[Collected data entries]
--------------------------------

(** * secrethub-cli audit command: table formatting, column widths, pager sink

    A shallow embedding of the audit command of secrethub-cli
    (package [secrethub], the file that defines [AuditCommand]):

    - [columnFormatter.columnWidths], the column-width allocator,
    - [columnFormatter.formatRow] and [jsonFormatter.formatRow],
    - [AuditCommand.iterAndAuditTable], the path dispatch,
    - [paginatedWriter.IsClosed] and [paginatedWriter.Close],
    - the audit tables of secrets and repositories, [pagerCommand] and
      [AuditCommand.run],

    and of two neighbours of it in the package: [debugFlag] and
    [RepoInitCommand.Run].

    Go's [int] is taken to be the 64-bit two's complement integer of the
    platforms the CLI is released for; every arithmetic operation wraps.
    Go strings are byte sequences, modelled as [list ascii]. *)

From Stdlib Require Import ZArith Lia Ascii String.
From stdpp Require Import gmap strings list fin_maps.

Local Open Scope Z_scope.

(** ** Outcomes of Go code *)

(** The run-time panics the modelled functions can raise. *)
Inductive panic : Type :=
| DivideByZero        (* integer divide by zero *)
| IndexOutOfRange     (* index out of range *)
| SliceBounds         (* slice bounds out of range *)
| NegativeRepeat.     (* strings.Repeat: negative Repeat count *)

(** A call returns, panics, or is cut off by the fuel that bounds the
    model's loops.  Every loop below is shown to need only finite fuel. *)
Inductive outcome (A : Type) : Type :=
| Ret (a : A)
| Panic (p : panic)
| Diverges.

--------------------------------

-- What the task requires --
Give the exact lines, and only those, from the line containing "(package [secrethub], the" through the line containing "- [paginatedWriter.IsClosed] and" in the entries above.

-- Written response --
    (package [secrethub], the file that defines [AuditCommand]):

    - [columnFormatter.columnWidths], the column-width allocator,
    - [columnFormatter.formatRow] and [jsonFormatter.formatRow],
    - [AuditCommand.iterAndAuditTable], the path dispatch,
    - [paginatedWriter.IsClosed] and [paginatedWriter.Close],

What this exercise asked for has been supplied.